Just over a month ago, members of the National Tertiary Education Union were told that their national union leaders were preparing to sell out workers’ pay and conditions. Yesterday, the proposal crumbled after a national uprising of the union’s rank and file. Red Flag helped to break the story, provided more detailed reporting and analysis of the unfolding rebellion, explained the political and strategic questions, and – happily for us – we were even able to report on the victory.
Workers in the university sector are now going to face many other battles. With no hope of an orderly national sell-out, vice chancellors will try to ram through their own packages campus-by-campus job cuts and attacks on pay and conditions. We’re going to be there reporting as those struggles unfold, supporting and providing a platform to the worker activists fighting back against bosses.
And we’re well placed to do it. As a socialist publication, we’re connected to the on-the-ground networks of worker activists who led the resistance to the proposed deal. Red Flag is published by Socialist Alternative, and our members include many of the most prominent rank-and-file activists in the NTEU who founded the “NTEU Fightback” campaign group and travelled (by Zoom) between NTEU branch meetings all over the country to explain why the deal was rotten.
On 8 April, the NTEU emailed its members to encourage them to “consider measures that we would never normally consider”, including – it soon turned out – massive pay cuts. That very night we published an article that exposed the attempted sellout, rebuttal the NTEU leadership’s arguments, and argued for an alternative strategy fighting back against bosses. That first article was one of our most popular, and it was written, like most of our workplace coverage, by two trade union members. One of them, Alma Torlakovic, would soon secure a massive vote in her University of Sydney NTEU branch rejecting the framework; our article reporting on that vote also announced the birth of the NTEU Fightback group that would soon cohere a national campaign to resist the union leadership’s attempted sellout.

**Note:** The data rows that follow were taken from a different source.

(** * still_here: a dead man's switch registry

    Shallow embedding of the in-process core of [backend/still_here]:
    the [Device] aggregate, the time-indexed in-memory repository, the
    unit of work, the command handlers, the message bus with its
    bootstrap wiring, and the expiry poller.

    Python objects of class [Device] are mutable and shared by
    reference: the repository indexes, the unit of work's backup and
    the handlers' local variables all point to the same object.  The
    embedding therefore keeps an explicit heap of [Device] objects
    addressed by location, and the dictionaries hold locations. *)

From stdpp Require Import gmap strings list fin_maps.
From Stdlib Require Import ZArith Lia Sorted.

Local Open Scope string_scope.
Local Open Scope list_scope.
Local Open Scope Z_scope.

(** ** Exceptions (builtins and [foundation/exceptions.py]) *)

Inductive exn : Type :=
  | TypeError
  | KeyError
  | RuntimeError
  | NotFoundError
  | InvalidMessageTypeError
  | AttributeError
  | UserError (what : string).

Inductive Result (A : Type) : Type :=
  | Ok (a : A)
  | Raise (e : exn).
Arguments Ok {A} a.
Arguments Raise {A} e.

(** ** Python values that reach [Device.__init__] as [created_at] *)

(** A [datetime] is given by [wall], the seconds its calendar fields
    (year to second) count from 1970-01-01 00:00:00, and by [tzinfo]:
    [None] for a naive value, [Some off] for an aware one whose zone is
    [off] seconds east of UTC ([Some 0] is [UTC]). *)
Inductive pyobj : Type :=
  | PyInt (z : Z)
  | PyDatetime (wall : Z) (tzinfo : option Z).

(** [created_at + self.ttl] where [ttl] is an [int]: [int + int] is
    integer addition; [datetime + int] is rejected by both
    [datetime.__add__] (which accepts a [timedelta] only) and
    [int.__radd__], so Python raises [TypeError]. *)
Definition py_add_int (a : pyobj) (b : Z) : Result Z :=
  match a with
  | PyInt x => Ok (x + b)
  | PyDatetime _ _ => Raise TypeError
  end.

(** [int(dt.timestamp())]: an aware value lies [wall - off] seconds
    after the epoch; a naive value is read as local time, [local] being
    the offset of the host's zone.  An [int] has no such method. *)
Definition timestamp (local : Z) (dt : pyobj) : Result Z :=
  match dt with
  | PyDatetime wall (Some off) => Ok (wall - off)
  | PyDatetime wall None => Ok (wall - local)
  | PyInt _ => Raise AttributeError
  end.

(** ** Domain messages ([core/domain/events.py], [core/domain/commands.py]) *)

Inductive Event : Type :=
  | RegisterDeviceEvent (uuid name last_will : string) (ttl fire_at : Z)
  | RemoveDeviceEvent (uuid : string)
  | KeepAliveDeviceEvent (uuid : string) (fire_at : Z)
  | OtherEvent (cls : string).

Inductive Command : Type :=
  | RegisterDeviceCommand (uuid name last_will : string) (ttl : Z)
  | RemoveDeviceCommand (uuid : string)
  | KeepAliveDeviceCommand (uuid : string)
  | ConsumerCommand (uuid consumer_id : string).

(** What [type(message)] returns; these are the keys of the handler
    dictionaries. *)
Inductive EventType : Type :=
  | T_RegisterDeviceEvent
  | T_RemoveDeviceEvent
  | T_KeepAliveDeviceEvent
  | T_OtherEvent (cls : string).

Since then, we’ve featured articles attacking the government for its undermining of university funding while continuing to document the growing revolt in the NTEU itself. Workers’ resistance in unions aren’t usually covered well by the mainstream media, but our writers are union activists themselves, in a rare position of leading a national rebellion against a union leadership. We could exposed past rotten deals made by NTEU officials and the methods they used to sideline dissenters. Through Red Flag, NTEU members could explain why the fight in the NTEU mattered to all workers and unionists, and why unions experience internal disputes dividing their officials from the rank and file. Higher education isn’t the only industry that will be thrown into turmoil by the coronavirus and the NTEU won’t be the only union whose leadership tries to impose bad deals on its members. We tried to provide a forum in which NTEU members could build solidarity with workers in other industries.
Our summary of the campaign was published just before the NTEU’s attempted sellout deal collapsed – and we could also publish a victory announcement and call to future struggles.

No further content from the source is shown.